Tom, médusé, avait la mâchoire qui pendait. Gustav le vit et éclata de rire.

- Hey, Tom, remets toi.
- Pourquoi y avait de la musique comme ça?
demanda Bill.
- Le réveil façon Mlle Hagen.
- Cool. Parce que j'en avais un peu marre des chansons de marin.
- Bon, Tom,
fit Gustav, si t'allais t'habiller, on pourrait peut-être songer à aller bouffer.
- Oh tu peux parler toi, t'es encore à moitié à poil je te signale.
- Mettre un T-shirt ça me prend quatre secondes.
- Bonjour Gutav,
dit Friedrich en passa près d'eux avec un clin d'oeil coquin.
- Heula, demanda Tom, j'ai loupé une étape?
- Non, dit Gustav, ça lui prend de temps en temps. Je vais mettre un T-shirt, je vous retrouve après?
- Ok,
répondirent Bill et Tom en même temps.

Tom rentra dans sa chambre, suivit de Bill.
Tom alla se planter devant son armoire, en essayant de ne pas trop penser à la bombe sexuelle qui se tenait derrière lui. Au moins, ce matin là le baggy aurait l'avantage non négligeable de cacher certains émois.

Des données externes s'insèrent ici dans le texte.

(* ===== verification/Learning.v ===== *)
(** * Submissions and lessons

    [mobile/src/lib/learning.ts] (lesson completion, the state of a student's
    submissions, what can be handed in) and [web/src/lib/submissionQueue.ts] (the
    grading queue). [getTime] is [Date.parse], [None] for a date that cannot be read. *)

From S2P Require Import Prelude.
From S2P Require Import Json.
From S2P Require Import Upload.

(** ** Lessons *)

Record LessonContentBlock := {
  b_id : Z;
  block_type : str;
  completion_required : bool;
  progress_status : option str;          (* [block.progress?.status] *)
  submission_type : option str;
}.

Record Completion := { completed : nat; total : nat; percentage : Z }.

Definition is_completed (b : LessonContentBlock) : bool :=
  match progress_status b with Some s => eqs s (js "completed") | None => false end.

Definition completable (blocks : list LessonContentBlock) : list LessonContentBlock :=
  let required := List.filter completion_required blocks in
  match required with
  | [] => List.filter (λ b, negb (eqs (block_type b) (js "text"))
                            || bool_decide (is_Some (progress_status b))) blocks
  | _ => required
  end.

(** [Math.round((completed / n) * 100)] *)
Definition percent (part whole : nat) : Z :=
  Upload.Sizes.round (inject_Z (Z.of_nat part) / inject_Z (Z.of_nat whole) * inject_Z 100)%Q.

Definition lessonCompletion (blocks : list LessonContentBlock) : Completion :=
  let c := completable blocks in
  let n := length (List.filter is_completed c) in
  {| completed := n; total := length c;
     percentage := match c with [] => 0 | _ => percent n (length c) end |}.

Definition submissionTypeFor (b : LessonContentBlock) (requiresGithub : bool) : str :=
  match submission_type b with
  | Some (c :: s) => c :: s
  | _ => if requiresGithub then js "prework_github_sync"
         else if eqs (block_type b) (js "exercise") || eqs (block_type b) (js "code_challenge")
         then js "text_submission" else js "manual_complete"
  end.
(* ===== verification/VideoProgress.v ===== *)
(** * Watching videos

    How much of a recording counts as watched, and what is reported.

    - [Web]: [VideoPlayer] of [web/src/components/shared/VideoPlayer.tsx], its media
      event handlers, its timer and its unmounting;
    - [Mobile]: [mobile/src/lib/video-progress.ts] and [NativeVideoPlayer] of
      [mobile/src/components/native-video-player.tsx], with its queue of saves.

    Times in seconds are rational numbers, and clocks rational numbers of
    milliseconds; a number that may be [NaN] is an [option Q]. *)

From S2P Require Import Prelude.
From S2P Require Import Json.

#[local] Open Scope Q_scope.

Definition qmax (a b : Q) : Q := if Qle_bool a b then b else a.
Definition qmin (a b : Q) : Q := if Qle_bool a b then a else b.

Lemma qle_spec a b : if Qle_bool a b then a <= b else b < a.
Proof.
  destruct (Qle_bool a b) eqn:E; [by apply Qle_bool_iff|].
  apply Qnot_le_lt. intros H%Qle_bool_iff. congruence.
Qed.

Lemma qmax_spec a b : a <= qmax a b ∧ b <= qmax a b ∧ (qmax a b = a ∨ qmax a b = b).
Proof.
  unfold qmax. pose proof (qle_spec a b) as H. destruct (Qle_bool a b).
  - split; [lra|]. split; [lra|by right].
  - split; [lra|]. split; [lra|by left].
Qed.

Lemma qmin_spec a b : qmin a b <= a ∧ qmin a b <= b ∧ (qmin a b = a ∨ qmin a b = b).
Proof.
  unfold qmin. pose proof (qle_spec a b) as H. destruct (Qle_bool a b).
  - split; [lra|]. split; [lra|by left].
  - split; [lra|]. split; [lra|by right].
Qed.

(** [Math.floor] *)
Definition floor (x : Q) : Z := Qfloor x.

Lemma floor_nonneg x : 0 <= x → (0 <= floor x)%Z.
Proof. intros H. apply Qfloor_resp_le in H. exact H. Qed.

(** ** The web player *)

Module Web.

Record VideoProgressData := {
  last_position_seconds : Z; total_watched_seconds : Z; duration_seconds : Z }.

Record Player := {
  totalWatched : Q;
  lastTime : Q;
  lastTickAt : option Q;
  restored : bool;
  playing : bool;
  failed : bool;                                   (* [error] is set *)
  completions : nat;                               (* calls of [onCompleted] *)
  reports : list (VideoProgressData * bool);       (* the latest first; with [ended] *)
}.

(** What the media element says when an event fires. *)
Record Video := { currentTime : Q; duration : Q; playbackRate : Q }.

Inductive event :=
| Loaded (now : Q)              (* [loadedmetadata]; [now] is [performance.now()] *)
| TimeUpdate (now : Q)
| Play (now : Q)
| Pause
| MediaError
| Seeked (now : Q)
| Ended
| Tick                          (* ten seconds passed *)
| Unmount.

Definition watched_report (ended : bool) (v : Video) (p : Player) : VideoProgressData :=
  let watched := if ended then qmax (totalWatched p) (inject_Z (floor (duration v)))
                 else totalWatched p in
  {| last_position_seconds := floor (if ended then duration v else currentTime v);
     total_watched_seconds := floor watched;
     duration_seconds := floor (duration v) |}.

Definition sendProgress (ended : bool) (v : Video) (p : Player) : Player :=
  if Qeq_bool (duration v) 0 then p
  else {| totalWatched := totalWatched p; lastTime := lastTime p; lastTickAt := lastTickAt p;
          restored := restored p; playing := playing p; failed := failed p;
          completions := completions p; reports := (watched_report ended v p, ended) :: reports p |}.

Definition setPlaying (b : bool) (p : Player) : Player :=
  {| totalWatched := totalWatched p; lastTime := lastTime p; lastTickAt := lastTickAt p;
     restored := restored p; playing := b; failed := failed p; completions := completions p;
     reports := reports p |}.
Lemma refresh_checking p q v : checking (refresh p q v) = checking v.
Proof.
  assert (F : ∀ q v, checking (fill_draft q v) = checking v) by (intros q' v'; unfold fill_draft; by destruct (hasEditedSubmissionDraft v')).
  unfold refresh. set (v1 := if _ : bool then set_completed _ _ _ v else v).
  assert (checking v1 = checking v) as E1 by (subst v1; by destruct (_ || _)).
  set (v2 := if _ : bool then fill_draft q v1 else v1).
  assert (checking v2 = checking v) as E2 by (subst v2; destruct (_ || negb (same_submission p q)); by rewrite ?F).
  destruct (negb _); [|done]. by rewrite F.
Qed.

Lemma step_checking e p v : (length (checking v) ≤ 1)%nat → (length (checking (step e (p, v)).2) ≤ 1)%nat.
Proof.
  assert (F : ∀ q v, checking (fill_draft q v) = checking v) by (intros q' v'; unfold fill_draft; by destruct (hasEditedSubmissionDraft v')).
  intros H. destruct e as [f x| |a| |ok| |o d|ok| |i| |a|q]; cbn [step snd].
  - by destruct (workLocked p v).
  - destruct (submit_enabled p v); [|done]. unfold handleSubmit. by destruct (refusal p v).
  - unfold submit_settled. destruct (submitting v); [done|]. destruct a; [done|]. destruct (hasEditedSubmissionDraft v); by rewrite ?F.
  - destruct (toggle_enabled p v); [|done]. unfold handleToggleComplete. by destruct (_ && _).
  - unfold toggle_settled. by destruct (toggles v).
  - unfold markVideoCompleted. by destruct (isCompleted v).
  - unfold handleMessage, markVideoCompleted. destruct (youtube_completes p o d); [|done]. by destruct (isCompleted v).
  - unfold video_settled. by destruct (videoUpdates v).
  - done.
  - by destruct (option_enabled p v).
  - destruct (check_enabled p v) eqn:E; [|done]. unfold check_enabled in E. unfold handleKnowledgeCheck.
    destruct (knowledgeCheck p v); [|done]. apply andb_true_iff in E as [_ E].
    apply negb_true_iff, orb_false_iff in E as [_ E%negb_false_iff%bool_decide_eq_true].
    destruct (selectedCheckOption v); [|done]. destruct (if check_id _ <? 0 then _ else None); [done|]. cbn. rewrite E. done.
  - unfold check_settled. destruct (checking v) as [|b l] eqn:E; [by rewrite E|]. cbn in H.
    destruct a as [?|[k []]]; cbn; lia.
  - by rewrite refresh_checking.
Qed.

(** Every request of a run, with the state and event it was made in. *)
Definition sends (e : event) (s : Props * View) (r : request) : Prop :=
  requests (step e s).2 = r :: requests s.2.

Lemma run_app es e s : run (es ++ [e]) s = step e (run es s).
Proof. unfold run. by rewrite fold_left_app. Qed.

Lemma run_submitting es p : (length (submitting (run es (p, init p)).2) ≤ 1)%nat.
Proof.
  induction es as [|e es IH] using rev_ind; [simpl; lia|]. rewrite run_app.
  destruct (run es (p, init p)) as [q v]. by apply step_submitting.
Qed.

Lemma run_checking es p : (length (checking (run es (p, init p)).2) ≤ 1)%nat.
Proof.
  induction es as [|e es IH] using rev_ind; [simpl; lia|]. rewrite run_app.
  destruct (run es (p, init p)) as [q v]. by apply step_checking.
Qed.


(** ** The draft *)

(** What leaves an edited draft alone: everything but the student's edits, the answer
    that the submission was saved, and another block. *)
Definition leaves_draft (e : event) (p : Props) : bool :=
  match e with
  | Edit _ _ => false
  | SubmitSettled None => false
  | Refresh q => b_id (block p) =? b_id (block q)
  | _ => true
  end.

Lemma edited_step e p v :
  hasEditedSubmissionDraft v = true → leaves_draft e p = true →
  draft (step e (p, v)).2 = draft v ∧ hasEditedSubmissionDraft (step e (p, v)).2 = true.
Proof.
  intros H L. destruct e as [f x| |a| |ok| |o d|ok| |i| |a|q]; cbn [step snd]; try done.
  - destruct (submit_enabled p v); [|done]. unfold handleSubmit. by destruct (refusal p v).
  - unfold submit_settled. destruct (submitting v); [done|]. by destruct a.
  - destruct (toggle_enabled p v); [|done]. unfold handleToggleComplete. by destruct (_ && _).
  - unfold toggle_settled. by destruct (toggles v).
  - unfold markVideoCompleted. by destruct (isCompleted v).
  - unfold handleMessage, markVideoCompleted. destruct (youtube_completes p o d); [|done]. by destruct (isCompleted v).
  - unfold video_settled. by destruct (videoUpdates v).
  - by destruct (option_enabled p v).
  - destruct (check_enabled p v); [|done]. unfold handleKnowledgeCheck.
    destruct (knowledgeCheck p v); [|done]. destruct (selectedCheckOption v); [|done].
    by destruct (if check_id _ <? 0 then _ else None).
  - unfold check_settled. destruct (checking v); [done|]. destruct a as [?|[k []]]; done.
  - cbn [leaves_draft] in L. unfold refresh. rewrite L. cbn [negb orb].
    set (v1 := if _ : bool then _ else v).
    assert (draft v1 = draft v ∧ hasEditedSubmissionDraft v1 = true) as [E1 E2]
      by (subst v1; destruct (negb _); done).
    unfold fill_draft. rewrite E2. by destruct (negb (same_submission p q)).
Qed.

Fixpoint all_leave (es : list event) (p : Props) : bool :=
  match es with
  | [] => true
  | e :: r => leaves_draft e p && all_leave r (match e with Refresh q => q | _ => p end)
  end.

Lemma step_props e p v : (step e (p, v)).1 = match e with Refresh q => q | _ => p end.
Proof. by destruct e. Qed.

Lemma edited_run es p v :
  hasEditedSubmissionDraft v = true → all_leave es p = true →
  draft (run es (p, v)).2 = draft v ∧ hasEditedSubmissionDraft (run es (p, v)).2 = true.
Proof.
  revert p v. induction es as [|e es IH]; intros p v H L; [done|].
  cbn [all_leave] in L. apply andb_true_iff in L as [L1 L2].
  destruct (edited_step e p v H L1) as [E1 E2].
  unfold run. cbn [fold_left]. fold (run es (step e (p, v))).
  pose proof (step_props e p v) as P. destruct (step e (p, v)) as [q w]. simpl in *. subst q.
  destruct (IH _ w E2 L2) as [-> ->]. done.
Qed.

(** What a student typed is not lost. Once a draft was edited, no refresh of the
    block from the server, no failed submission and no other event changes it, until it
    is edited again, saved, or another block is shown; when the block changes, or new
    data of the server arrives before the draft is edited, the draft is that of the
    latest submission; and a failed submission shows the error and can be sent again as
    it is. *)
Theorem draft_not_lost (p q : Props) (v : View) (es : list event) (f : field) (x error : str)
    (Hopen : workLocked p v = false) (Hes : all_leave es p = true) :
  draft (run (Edit f x :: es) (p, v)).2 = set_field f x (draft v)
  ∧ (b_id (block p) ≠ b_id (block q) → draft (refresh p q v) = draft_of q)
  ∧ (same_submission p q = false → hasEditedSubmissionDraft v = false →
     draft (refresh p q v) = draft_of q)
  ∧ (submitting v ≠ [] →
     draft (submit_settled p (Some error) v) = draft v
     ∧ submissionError (submit_settled p (Some error) v) = Some error).
Proof.
  split; [|split; [|split]].
  - unfold run. cbn [fold_left]. cbn [step]. rewrite Hopen.
    destruct (edited_run es p (handleDraftChange f x v)) as [E _]; [done|done|].
    unfold run in E. rewrite E. done.
  - intros Hne. unfold refresh. rewrite (proj2 (Z.eqb_neq _ _) Hne). cbn [negb orb].
    unfold fill_draft at 1. cbn. done.
  - intros Hs He. unfold refresh. rewrite Hs. destruct (b_id (block p) =? b_id (block q)); cbn [negb orb].
    + set (v1 := if _ : bool then _ else v).
      assert (hasEditedSubmissionDraft v1 = false) as E by (subst v1; destruct (negb _); done).
      unfold fill_draft. by rewrite E.
    + done.
  - intros H. unfold submit_settled. destruct (submitting v); done.
Qed.

(** The witness: a text exercise that is refreshed while the student writes. *)
Definition sample_block (status : option str) : ContentBlock :=
  {| b_id := 4; block_type := js "exercise"; video_url := None; filename := None;
     language_hint := None; submission_type := Some (js "text_submission"); knowledge_check := None;
     progress_status := status; submissions := [] |}.
Definition sample_props (status : option str) : Props :=
  {| block := sample_block status; isStaff := false; requiresGithub := false;
     requiresSubmission := true; submissionsLocked := false; submissionWeekNumber := None |}.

- Alors, commença Bill lorsqu'il se retourna pour enfiler son pantalon. Comment tu me trouves?
- J'ai pas de mots pour ça je crois.
- Sexy?
- Il y a de ça.

Bill se rapprocha peu à peu, Tom avait fini de s'habiller, et Bill se serrait de plus en plus étroitement contre lui.
- Pédale?
- Non, pas du tout.
- Désirable?
- Oh oui. J'aurais même un terme plus vulgaire.
- Bandant?
- Gagné!


Bill avait maintenant les bras autour de la taille de Tom, lequel le prit par la nuque et l'embrassa langoureusement.
De ce qui était arrivé avec Richard et David il ne leur restait plus qu'un mauvais souvenir. Ce qu'ils avaient fait ensuite, ce n'était pas encore grand chose, mais cela avait été d'une telle force qu'ils ne seraient jamais tristes en y repensant, et ce, jusqu'au jour de leur mort.
Mais l'heure tournait malgré eux, et Gustav tambourinait à la porte.
Ils se séparèrent.

- Tom, ce soir, c'est dans ma chambre.